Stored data

------------------------------

(** The first test in the body of the isolation loop. *)
Definition is_theta_root (delta_theta : Matrix Real) (ij : Point) : bool :=
  let '(i, j) := ij in
  let d_row := (sgn (coeff delta_theta i j) * sgn (coeff delta_theta i (j - 1)))%Z in
  let d_col := (sgn (coeff delta_theta i j) * sgn (coeff delta_theta (i - 1) j))%Z in
  negb (r_isnan (coeff delta_theta i j)) && negb (r_isnan (coeff delta_theta i (j - 1))) &&
  negb (r_isnan (coeff delta_theta (i - 1) j)) &&
  ((d_row <=? 0)%Z || (d_col <=? 0)%Z).

(** The second test in the body of the isolation loop. *)
Definition is_phi_root (delta_phi lambda : Matrix Real) (ij : Point) : bool :=
  let '(i, j) := ij in
  let d_row := (sgn (coeff delta_phi i j) * sgn (coeff delta_phi i (j - 1)))%Z in
  let d_col := (sgn (coeff delta_phi i j) * sgn (coeff delta_phi (i - 1) j))%Z in
  let d_row_lambda := (sgn (coeff lambda i j) * sgn (coeff lambda i (j - 1)))%Z in
  let d_col_lambda := (sgn (coeff lambda i j) * sgn (coeff lambda (i - 1) j))%Z in
  negb (r_isnan (coeff delta_phi i j)) && negb (r_isnan (coeff delta_phi i (j - 1))) &&
  negb (r_isnan (coeff delta_phi (i - 1) j)) &&
  negb (r_isnan (coeff lambda i j)) && negb (r_isnan (coeff lambda i (j - 1))) &&
  negb (r_isnan (coeff lambda (i - 1) j)) && (0 <? d_row_lambda)%Z &&
  (0 <? d_col_lambda)%Z &&
  ((d_row <=? 0)%Z || (d_col <=? 0)%Z).

(** The cells of [blocked_range2d(1, lgd_size, 1, rc_size)], row by row. *)
Definition interior_cells (lgd_size rc_size : nat) : list Point :=
  flat_map (λ i, map (λ j, (i, j)) (seq 1 (rc_size - 1))) (seq 1 (lgd_size - 1)).

(** [theta_roots_index] and [phi_roots_index] after the isolation loop. *)
Definition theta_roots_index_of (s : SweepResult Real) (lgd_size rc_size : nat)
  : list Point :=
  arrival (List.filter (is_theta_root (Sweep.delta_theta s))
                       (interior_cells lgd_size rc_size)).

Definition phi_roots_index_of (s : SweepResult Real) (lgd_size rc_size : nat)
  : list Point :=
  arrival (List.filter (is_phi_root (Sweep.delta_phi s) (Sweep.lambda s))
                       (interior_cells lgd_size rc_size)).

(** The row [(rc_list[get<1>], lgd_list[get<0>])] of a point. *)
Definition grid_point (rc_list lgd_list : list Real) (p : Point) : Real * Real :=
  (vec_at rc_list (snd p), vec_at lgd_list (fst p)).

(** *** [sweep_rc_d]: pairing, ranking, refinement *)

(** [bg::distance] of two integer points, a [double] whatever [Real] is:
    the square root of the squared distance, exact up to the rounding of the
    root for any grid that fits in memory. *)
Definition bg_distance (p q : Point) : float :=
  let dx := (Z.of_nat (fst p) - Z.of_nat (fst q))%Z in
  let dy := (Z.of_nat (snd p) - Z.of_nat (snd q))%Z in
  PrimFloat.sqrt (Float64.of_int (dx * dx + dy * dy)).

(** [theta_roots_closest_index[indices[i]]] for each [i], in order;
    [std::sort] works in place, so [indices] keeps its length. *)
Definition ranked (theta_roots_index phi_roots_index : list Point) : list Point :=
  let theta_roots_closest_index := map (rtree_nearest phi_roots_index) theta_roots_index in
  let distances := zip_with bg_distance theta_roots_index theta_roots_closest_index in
  let indices :=
    std_sort (λ i1 i2, PrimFloat.ltb (default PrimFloat.nan (distances !! i1))
                                     (default PrimFloat.nan (distances !! i2)))
             (seq 0 (length theta_roots_index)) in
  map (λ k, default (0, 0) (theta_roots_closest_index !! k)) indices.

(** The body of the refinement loop for one ranked point: the root it
    appends to [results], if any. *)
Definition refine (params_ : ForwardRayTracingParams Real) (theta_o_ phi_o_ tol : Real)
    (rc_list lgd_list : list Real) (phi : Matrix Real) (p : Point)
  : option (ForwardRayTracingResult Real) :=
  let '(row, col) := p in
  let local_params := at_point (vec_at rc_list col, vec_at lgd_list row) params_ in
  let period_ := MY_FLOOR_convert (coeff phi row col ⊘ two_pi) in
  let root_res := find_root_period local_params period_ theta_o_ phi_o_ tol in
  if success root_res then root root_res else None.

(** *** [sweep_rc_d]: removing duplicates *)

(** The test of the inner loop. *)
Definition is_duplicate (tol : Real) (ri rj : ForwardRayTracingResult Real) : bool :=
  r_lt (r_abs (Result.rc ri ⊖ Result.rc rj)) tol &&
  r_lt (r_abs (Result.log_abs_d ri ⊖ Result.log_abs_d rj)) tol.

(** The inner loop for [results[i] = ri]: [rest] holds [results[j], ...]. *)
Fixpoint first_duplicate (tol : Real) (ri : ForwardRayTracingResult Real)
    (rest : list (ForwardRayTracingResult Real)) (j : nat) : option nat :=
  match rest with
  | [] => None
  | rj :: rest' =>
      if is_duplicate tol ri rj then Some j else first_duplicate tol ri rest' (S j)
  end.

(** The outer loop from index [i] on: what it pushes to [duplicated_index]. *)
Fixpoint duplicated_index_from (tol : Real) (i : nat)
    (results : list (ForwardRayTracingResult Real)) : list nat :=
  match results with
  | [] => []
  | ri :: rest =>
      match first_duplicate tol ri rest (S i) with
      | Some j => j :: duplicated_index_from tol (S i) rest
      | None => duplicated_index_from tol (S i) rest
      end
  end.

(** [v.erase(v.begin() + pos)]; undefined for [pos >= v.size()]. *)
Definition erase {A : Type} (pos : nat) (v : list A) : option (list A) :=
  if decide (pos < length v) then Some (delete pos v) else None.

(** The closing loop: the entries of [duplicated_index] erased one after
    the other, [positions] listing them last to first. *)
Fixpoint erase_each {A : Type} (positions : list nat) (v : list A) : option (list A) :=
  match positions with
  | [] => Some v
  | pos :: positions' => erase pos v ≫= erase_each positions'
  end.

(** Lines 462-480. *)
Definition remove_duplicated (tol : Real) (results : list (ForwardRayTracingResult Real))
  : option (list (ForwardRayTracingResult Real)) :=
  let duplicated_index := merge_sort Nat.le (duplicated_index_from tol 0 results) in
  erase_each (rev duplicated_index) results.

(** *** [sweep_rc_d] *)

(** [None] stands for the undefined behaviour of an [erase] past the end. *)
Definition sweep_rc_d (params_ : ForwardRayTracingParams Real) (theta_o_ phi_o_ : Real)
    (rc_list lgd_list : list Real) (cutoff : nat) (tol : Real)
  : option (SweepResult Real) :=
  let phi_o_ := wrap_phi phi_o_ in
  let rc_size := length rc_list in
  let lgd_size := length lgd_list in
  let sweep_result := sampled params_ theta_o_ phi_o_ rc_list lgd_list in
  let theta_roots_index := theta_roots_index_of sweep_result lgd_size rc_size in
  let phi_roots_index := phi_roots_index_of sweep_result lgd_size rc_size in
  if bool_decide (theta_roots_index = []) && bool_decide (phi_roots_index = [])
  then Some sweep_result
  else
    let sweep_result :=
      Sweep.set_theta_roots (map (grid_point rc_list lgd_list) theta_roots_index)
                            sweep_result in
    if bool_decide (phi_roots_index = []) then Some sweep_result
    else
      let sweep_result :=
        Sweep.set_phi_roots (map (grid_point rc_list lgd_list) phi_roots_index)
                            sweep_result in
      let closest := ranked theta_roots_index phi_roots_index in
      let sweep_result :=
        Sweep.set_theta_roots_closest (map (grid_point rc_list lgd_list) closest)
                                      sweep_result in
      let cutoff := cutoff `min` length closest in
      let results :=
        arrival (omap (refine params_ theta_o_ phi_o_ tol rc_list lgd_list
                              (Sweep.phi sweep_result))
                      (take cutoff closest)) in
      results ← remove_duplicated tol results;
      Some (Sweep.set_results results sweep_result).

End Utils.

(** ** The high-precision path *)

(** [HigherPrecision<Real>::Type] and the conversions between the two
    precisions: the implicit promotion of a [Real], the [cast<LReal>()] of a
    matrix entry, and the two helpers of ForwardRayTracing.h (outside src/),
    [ForwardRayTracingParams::get_high_prec] and [get_low_prec] on a
    [ForwardRayTracingResult]. *)
Class HigherPrecision (Real HReal : Type) := {
  promote : Real → HReal;
  cast_low : HReal → Real;
  get_high_prec : ForwardRayTracingParams Real → ForwardRayTracingParams HReal;
  get_low_prec_result : ForwardRayTracingResult HReal → ForwardRayTracingResult Real
}.

Section HighPrecision.
Context {Real HReal : Type}.
Context `{!Numeric HReal, !Oracle HReal, !RootSolver HReal, !Runtime}.
Context `{!HigherPrecision Real HReal}.

(** [x.cast<LReal>()] on a matrix and on a two-column matrix. *)
Definition cast_matrix (m : Matrix HReal) : Matrix Real := map (map cast_low) m.

Definition cast_points (m : PointVector HReal) : PointVector Real :=
  map (λ row, (cast_low (fst row), cast_low (snd row))) m.

(** [get_low_prec] on a [SweepResult]; the loop pushes the results back one
    by one. *)
Definition get_low_prec (x : SweepResult HReal) : SweepResult Real :=
  Sweep.mk (cast_matrix (Sweep.theta x)) (cast_matrix (Sweep.phi x))
           (cast_matrix (Sweep.lambda x)) (cast_matrix (Sweep.eta x))
           (cast_matrix (Sweep.delta_theta x)) (cast_matrix (Sweep.delta_phi x))
           (cast_points (Sweep.theta_roots x)) (cast_points (Sweep.phi_roots x))
           (cast_points (Sweep.theta_roots_closest x))
           (foldl (λ result res, result ++ [get_low_prec_result res]) [] (Sweep.results x)).

(** The loops that fill [rc_list_h] and [lgd_list_h]: a vector of
    [list.size()] zeros, assigned entry by entry. *)
Definition promote_list (l : list Real) : list HReal :=
  foldl (λ l_h i, match l !! i with
                  | Some x => <[i := promote x]> l_h
                  | None => l_h
                  end)
        (replicate (length l) (r_of_int 0)) (seq 0 (length l)).

(** [sweep_rc_d_high] *)
Definition sweep_rc_d_high (params_ : ForwardRayTracingParams Real) (theta_o_ phi_o_ : Real)
    (rc_list lgd_list : list Real) (cutoff : nat) (tol : Real)
  : option (SweepResult Real) :=
  let params_h := get_high_prec params_ in
  let theta_o_h := promote theta_o_ in
  let phi_o_h := promote phi_o_ in
  let rc_list_h := promote_list rc_list in
  let lgd_list_h := promote_list lgd_list in
  let tol_h := promote tol in
  let result := sweep_rc_d params_h theta_o_h phi_o_h rc_list_h lgd_list_h cutoff tol_h in
  get_low_prec <$> result.

(** The specification's words for the same path (section 4.5): promote
    every numeric input, run the sweep at the higher precision, cast every
    field of its result back. *)
Definition cast_back (x : SweepResult HReal) : SweepResult Real :=
  {| Sweep.theta := map (map cast_low) (Sweep.theta x);
     Sweep.phi := map (map cast_low) (Sweep.phi x);
     Sweep.lambda := map (map cast_low) (Sweep.lambda x);
     Sweep.eta := map (map cast_low) (Sweep.eta x);
     Sweep.delta_theta := map (map cast_low) (Sweep.delta_theta x);
     Sweep.delta_phi := map (map cast_low) (Sweep.delta_phi x);
     Sweep.theta_roots := map (prod_map cast_low cast_low) (Sweep.theta_roots x);
     Sweep.phi_roots := map (prod_map cast_low cast_low) (Sweep.phi_roots x);
     Sweep.theta_roots_closest :=
       map (prod_map cast_low cast_low) (Sweep.theta_roots_closest x);
     Sweep.results := map get_low_prec_result (Sweep.results x) |}.

Definition sweepHighPrecision_spec (params_ : ForwardRayTracingParams Real)
    (theta_o_ phi_o_ : Real) (rc_list lgd_list : list Real) (cutoff : nat) (tol : Real)
  : option (SweepResult Real) :=
  cast_back <$> sweep_rc_d (get_high_prec params_) (promote theta_o_) (promote phi_o_)
                           (map promote rc_list) (map promote lgd_list) cutoff (promote tol).

End HighPrecision.

(** ** A synthetic world for the closed examples *)

Module Synthetic.

(** An Oracle in the style of the specification's test scenarios: a ray
    with [0 <= rc] ends at [theta_f = rc] and [phi_f = log_abs_d], any
    other is confined. *)
Definition oracle_rc_d_to_lambda_q (p : ForwardRayTracingParams float)
  : ForwardRayTracingParams float :=
  Params.mk (Params.a p) (Params.r_s p) (Params.theta_s p) (Params.r_o p)
            (Params.nu_r p) (Params.nu_theta p)
            (Params.rc p) (Params.log_abs_d p) (Params.d_sign p)
            (Params.rc p) (Params.log_abs_d p) (Params.print_args_error p).

Definition oracle_calc_ray (p : ForwardRayTracingParams float) : ForwardRayTracing float :=
  if PrimFloat.leb 0 (Params.rc p)
  then Ray.mk NORMAL (Params.rc p) (Params.log_abs_d p) 1%float 1%float
  else Ray.mk CONFINED PrimFloat.nan PrimFloat.nan PrimFloat.nan PrimFloat.nan.

Definition oracle_to_result (rt : ForwardRayTracing float) : ForwardRayTracingResult float :=
  Result.mk 0%float 0%float POSITIVE (Ray.theta_f rt) (Ray.phi_f rt)
            (Ray.lambda rt) (Ray.eta rt) (Ray.ray_status rt).

Definition status_name (st : RayStatus) : string :=
  match st with
  | NORMAL => "NORMAL"
  | CONFINED => "CONFINED"
  | ETA_OUT_OF_RANGE => "ETA_OUT_OF_RANGE"
  | THETA_OUT_OF_RANGE => "THETA_OUT_OF_RANGE"
  | ARGUMENT_ERROR => "ARGUMENT_ERROR"
  | UNKOWN_ERROR => "UNKOWN_ERROR"
  end.

#[export] Instance oracle : Oracle float := {|
  rc_d_to_lambda_q := oracle_rc_d_to_lambda_q;
  calc_ray := oracle_calc_ray;
  to_result := oracle_to_result;
  get_from_cache := Ray.mk UNKOWN_ERROR 0%float 0%float 0%float 0%float;
  result_default := Result.mk 0%float 0%float POSITIVE 0%float 0%float 0%float 0%float NORMAL;
  ray_status_to_str := status_name;
  fmt_real := λ _, "<double>"%string
|}.

(** A solver that steps [x := x - F(x)] a fixed number of times. *)
Fixpoint picard (n : nat)
    (F : Vector float → FunctorState float → Vector float * FunctorState float)
    (x : Vector float) (s : FunctorState float) : Vector float * FunctorState float :=
  match n with
  | O => (x, s)
  | S n' =>
      let '(r, s') := F x s in
      picard n' F (PrimFloat.sub (fst x) (fst r), PrimFloat.sub (snd x) (snd r)) s'
  end.

#[export] Instance solver : RootSolver float := {| broyden_df := picard 3 |}.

------------------------------

*Work order:* Every line from the line containing "(** *** [sweep_rc_d]: removing duplicates *)" through the line containing "r_lt (r_abs (Result.log_abs_d" in the records above must be retyped exactly. Leave out the rest.

*Response:*
(** *** [sweep_rc_d]: removing duplicates *)

(** The test of the inner loop. *)
Definition is_duplicate (tol : Real) (ri rj : ForwardRayTracingResult Real) : bool :=
  r_lt (r_abs (Result.rc ri ⊖ Result.rc rj)) tol &&
  r_lt (r_abs (Result.log_abs_d ri ⊖ Result.log_abs_d rj)) tol.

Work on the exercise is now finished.